▶ _Task_: The entries follow. Please return all of them exactly.

Saved entries:
⁂

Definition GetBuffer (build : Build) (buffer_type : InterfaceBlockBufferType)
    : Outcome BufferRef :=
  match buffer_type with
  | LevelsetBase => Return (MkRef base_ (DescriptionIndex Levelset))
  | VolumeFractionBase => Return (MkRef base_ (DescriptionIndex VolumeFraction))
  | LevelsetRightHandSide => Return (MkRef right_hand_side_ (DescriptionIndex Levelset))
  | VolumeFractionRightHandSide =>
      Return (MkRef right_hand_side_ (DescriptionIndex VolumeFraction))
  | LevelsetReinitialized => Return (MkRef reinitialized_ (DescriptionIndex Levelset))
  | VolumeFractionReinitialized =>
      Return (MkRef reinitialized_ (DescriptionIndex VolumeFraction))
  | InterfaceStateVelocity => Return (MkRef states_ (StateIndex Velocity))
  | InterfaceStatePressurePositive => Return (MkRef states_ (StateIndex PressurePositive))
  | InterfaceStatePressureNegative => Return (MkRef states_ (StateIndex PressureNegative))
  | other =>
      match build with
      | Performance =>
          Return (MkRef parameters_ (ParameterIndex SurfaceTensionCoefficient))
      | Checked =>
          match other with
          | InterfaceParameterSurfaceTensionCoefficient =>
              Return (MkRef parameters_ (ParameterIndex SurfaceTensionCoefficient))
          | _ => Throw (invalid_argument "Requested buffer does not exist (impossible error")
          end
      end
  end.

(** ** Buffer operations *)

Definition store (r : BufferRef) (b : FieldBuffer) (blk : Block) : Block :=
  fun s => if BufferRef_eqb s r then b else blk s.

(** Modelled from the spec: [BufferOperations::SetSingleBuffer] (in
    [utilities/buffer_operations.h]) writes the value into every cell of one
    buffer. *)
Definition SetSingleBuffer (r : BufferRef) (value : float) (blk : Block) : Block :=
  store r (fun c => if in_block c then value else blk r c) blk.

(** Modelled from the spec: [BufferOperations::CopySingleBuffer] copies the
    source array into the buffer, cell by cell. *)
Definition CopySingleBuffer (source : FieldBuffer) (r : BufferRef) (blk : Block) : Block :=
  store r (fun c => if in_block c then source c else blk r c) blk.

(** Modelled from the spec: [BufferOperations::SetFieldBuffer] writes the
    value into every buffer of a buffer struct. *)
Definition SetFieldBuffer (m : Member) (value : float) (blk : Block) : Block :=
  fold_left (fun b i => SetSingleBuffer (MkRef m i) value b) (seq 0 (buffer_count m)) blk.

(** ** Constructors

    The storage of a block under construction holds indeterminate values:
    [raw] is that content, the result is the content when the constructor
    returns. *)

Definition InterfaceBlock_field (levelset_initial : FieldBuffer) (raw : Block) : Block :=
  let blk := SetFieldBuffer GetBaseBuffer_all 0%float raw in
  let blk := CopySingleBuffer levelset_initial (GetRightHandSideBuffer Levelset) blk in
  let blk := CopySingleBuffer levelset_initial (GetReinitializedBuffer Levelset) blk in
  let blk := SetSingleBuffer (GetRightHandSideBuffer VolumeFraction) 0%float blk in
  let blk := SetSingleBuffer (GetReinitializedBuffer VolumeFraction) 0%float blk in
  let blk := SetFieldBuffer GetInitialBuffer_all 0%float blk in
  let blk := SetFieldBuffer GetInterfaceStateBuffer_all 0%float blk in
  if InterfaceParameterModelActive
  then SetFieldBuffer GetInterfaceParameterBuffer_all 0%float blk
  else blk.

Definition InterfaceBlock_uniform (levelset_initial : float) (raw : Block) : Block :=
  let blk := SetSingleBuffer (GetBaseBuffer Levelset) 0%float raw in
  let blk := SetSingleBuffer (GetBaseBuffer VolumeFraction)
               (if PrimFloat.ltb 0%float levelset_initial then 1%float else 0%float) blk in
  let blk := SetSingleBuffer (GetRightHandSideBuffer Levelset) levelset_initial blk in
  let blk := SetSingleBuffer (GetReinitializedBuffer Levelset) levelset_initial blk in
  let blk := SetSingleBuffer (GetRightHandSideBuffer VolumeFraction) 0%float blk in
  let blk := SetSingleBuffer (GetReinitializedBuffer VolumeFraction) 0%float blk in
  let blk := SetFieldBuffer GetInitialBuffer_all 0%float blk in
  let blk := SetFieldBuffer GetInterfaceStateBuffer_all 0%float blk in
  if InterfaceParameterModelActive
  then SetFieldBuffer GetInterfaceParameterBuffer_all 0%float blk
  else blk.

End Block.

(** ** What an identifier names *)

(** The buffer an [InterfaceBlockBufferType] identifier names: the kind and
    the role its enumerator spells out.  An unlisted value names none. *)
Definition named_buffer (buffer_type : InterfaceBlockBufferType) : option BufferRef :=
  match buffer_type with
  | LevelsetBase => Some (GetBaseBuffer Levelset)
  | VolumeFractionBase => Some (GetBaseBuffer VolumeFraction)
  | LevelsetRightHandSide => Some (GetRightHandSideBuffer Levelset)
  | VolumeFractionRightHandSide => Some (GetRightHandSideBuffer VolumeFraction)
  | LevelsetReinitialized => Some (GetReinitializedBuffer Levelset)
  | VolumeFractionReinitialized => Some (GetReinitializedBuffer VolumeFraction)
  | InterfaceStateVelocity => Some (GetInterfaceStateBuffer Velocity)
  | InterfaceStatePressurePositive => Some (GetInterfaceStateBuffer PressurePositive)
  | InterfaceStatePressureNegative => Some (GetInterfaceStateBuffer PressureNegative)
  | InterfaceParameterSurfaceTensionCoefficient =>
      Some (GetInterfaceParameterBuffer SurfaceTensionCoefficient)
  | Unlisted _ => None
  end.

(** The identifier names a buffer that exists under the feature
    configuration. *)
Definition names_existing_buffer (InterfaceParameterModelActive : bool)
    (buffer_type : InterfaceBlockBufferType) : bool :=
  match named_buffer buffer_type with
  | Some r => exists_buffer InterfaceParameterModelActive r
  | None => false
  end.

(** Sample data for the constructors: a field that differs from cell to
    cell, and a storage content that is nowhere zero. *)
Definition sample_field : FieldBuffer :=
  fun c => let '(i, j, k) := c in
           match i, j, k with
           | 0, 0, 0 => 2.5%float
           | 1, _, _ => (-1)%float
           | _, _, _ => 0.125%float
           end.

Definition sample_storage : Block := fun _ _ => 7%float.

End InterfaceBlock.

⁂

▶ _Task solution_:
Definition GetBuffer (build : Build) (buffer_type : InterfaceBlockBufferType)
    : Outcome BufferRef :=
  match buffer_type with
  | LevelsetBase => Return (MkRef base_ (DescriptionIndex Levelset))
  | VolumeFractionBase => Return (MkRef base_ (DescriptionIndex VolumeFraction))
  | LevelsetRightHandSide => Return (MkRef right_hand_side_ (DescriptionIndex Levelset))
  | VolumeFractionRightHandSide =>
      Return (MkRef right_hand_side_ (DescriptionIndex VolumeFraction))
  | LevelsetReinitialized => Return (MkRef reinitialized_ (DescriptionIndex Levelset))
  | VolumeFractionReinitialized =>
      Return (MkRef reinitialized_ (DescriptionIndex VolumeFraction))
  | InterfaceStateVelocity => Return (MkRef states_ (StateIndex Velocity))
  | InterfaceStatePressurePositive => Return (MkRef states_ (StateIndex PressurePositive))
  | InterfaceStatePressureNegative => Return (MkRef states_ (StateIndex PressureNegative))
  | other =>
      match build with
      | Performance =>
          Return (MkRef parameters_ (ParameterIndex SurfaceTensionCoefficient))
      | Checked =>
          match other with
          | InterfaceParameterSurfaceTensionCoefficient =>
              Return (MkRef parameters_ (ParameterIndex SurfaceTensionCoefficient))
          | _ => Throw (invalid_argument "Requested buffer does not exist (impossible error")
          end
      end
  end.

(** ** Buffer operations *)

Definition store (r : BufferRef) (b : FieldBuffer) (blk : Block) : Block :=
  fun s => if BufferRef_eqb s r then b else blk s.

(** Modelled from the spec: [BufferOperations::SetSingleBuffer] (in
    [utilities/buffer_operations.h]) writes the value into every cell of one
    buffer. *)
Definition SetSingleBuffer (r : BufferRef) (value : float) (blk : Block) : Block :=
  store r (fun c => if in_block c then value else blk r c) blk.

(** Modelled from the spec: [BufferOperations::CopySingleBuffer] copies the
    source array into the buffer, cell by cell. *)
Definition CopySingleBuffer (source : FieldBuffer) (r : BufferRef) (blk : Block) : Block :=
  store r (fun c => if in_block c then source c else blk r c) blk.

(** Modelled from the spec: [BufferOperations::SetFieldBuffer] writes the
    value into every buffer of a buffer struct. *)
Definition SetFieldBuffer (m : Member) (value : float) (blk : Block) : Block :=
  fold_left (fun b i => SetSingleBuffer (MkRef m i) value b) (seq 0 (buffer_count m)) blk.

(** ** Constructors

    The storage of a block under construction holds indeterminate values:
    [raw] is that content, the result is the content when the constructor
    returns. *)

Definition InterfaceBlock_field (levelset_initial : FieldBuffer) (raw : Block) : Block :=
  let blk := SetFieldBuffer GetBaseBuffer_all 0%float raw in
  let blk := CopySingleBuffer levelset_initial (GetRightHandSideBuffer Levelset) blk in
  let blk := CopySingleBuffer levelset_initial (GetReinitializedBuffer Levelset) blk in
  let blk := SetSingleBuffer (GetRightHandSideBuffer VolumeFraction) 0%float blk in
  let blk := SetSingleBuffer (GetReinitializedBuffer VolumeFraction) 0%float blk in
  let blk := SetFieldBuffer GetInitialBuffer_all 0%float blk in
  let blk := SetFieldBuffer GetInterfaceStateBuffer_all 0%float blk in
  if InterfaceParameterModelActive
  then SetFieldBuffer GetInterfaceParameterBuffer_all 0%float blk
  else blk.

Definition InterfaceBlock_uniform (levelset_initial : float) (raw : Block) : Block :=
  let blk := SetSingleBuffer (GetBaseBuffer Levelset) 0%float raw in
  let blk := SetSingleBuffer (GetBaseBuffer VolumeFraction)
               (if PrimFloat.ltb 0%float levelset_initial then 1%float else 0%float) blk in
  let blk := SetSingleBuffer (GetRightHandSideBuffer Levelset) levelset_initial blk in
  let blk := SetSingleBuffer (GetReinitializedBuffer Levelset) levelset_initial blk in
  let blk := SetSingleBuffer (GetRightHandSideBuffer VolumeFraction) 0%float blk in
  let blk := SetSingleBuffer (GetReinitializedBuffer VolumeFraction) 0%float blk in
  let blk := SetFieldBuffer GetInitialBuffer_all 0%float blk in
  let blk := SetFieldBuffer GetInterfaceStateBuffer_all 0%float blk in
  if InterfaceParameterModelActive
  then SetFieldBuffer GetInterfaceParameterBuffer_all 0%float blk
  else blk.

End Block.

(** ** What an identifier names *)

(** The buffer an [InterfaceBlockBufferType] identifier names: the kind and
    the role its enumerator spells out.  An unlisted value names none. *)
Definition named_buffer (buffer_type : InterfaceBlockBufferType) : option BufferRef :=
  match buffer_type with
  | LevelsetBase => Some (GetBaseBuffer Levelset)
  | VolumeFractionBase => Some (GetBaseBuffer VolumeFraction)
  | LevelsetRightHandSide => Some (GetRightHandSideBuffer Levelset)
  | VolumeFractionRightHandSide => Some (GetRightHandSideBuffer VolumeFraction)
  | LevelsetReinitialized => Some (GetReinitializedBuffer Levelset)
  | VolumeFractionReinitialized => Some (GetReinitializedBuffer VolumeFraction)
  | InterfaceStateVelocity => Some (GetInterfaceStateBuffer Velocity)
  | InterfaceStatePressurePositive => Some (GetInterfaceStateBuffer PressurePositive)
  | InterfaceStatePressureNegative => Some (GetInterfaceStateBuffer PressureNegative)
  | InterfaceParameterSurfaceTensionCoefficient =>
      Some (GetInterfaceParameterBuffer SurfaceTensionCoefficient)
  | Unlisted _ => None
  end.

(** The identifier names a buffer that exists under the feature
    configuration. *)
Definition names_existing_buffer (InterfaceParameterModelActive : bool)
    (buffer_type : InterfaceBlockBufferType) : bool :=
  match named_buffer buffer_type with
  | Some r => exists_buffer InterfaceParameterModelActive r
  | None => false
  end.

(** Sample data for the constructors: a field that differs from cell to
    cell, and a storage content that is nowhere zero. *)
Definition sample_field : FieldBuffer :=
  fun c => let '(i, j, k) := c in
           match i, j, k with
           | 0, 0, 0 => 2.5%float
           | 1, _, _ => (-1)%float
           | _, _, _ => 0.125%float
           end.

Definition sample_storage : Block := fun _ _ => 7%float.

End InterfaceBlock.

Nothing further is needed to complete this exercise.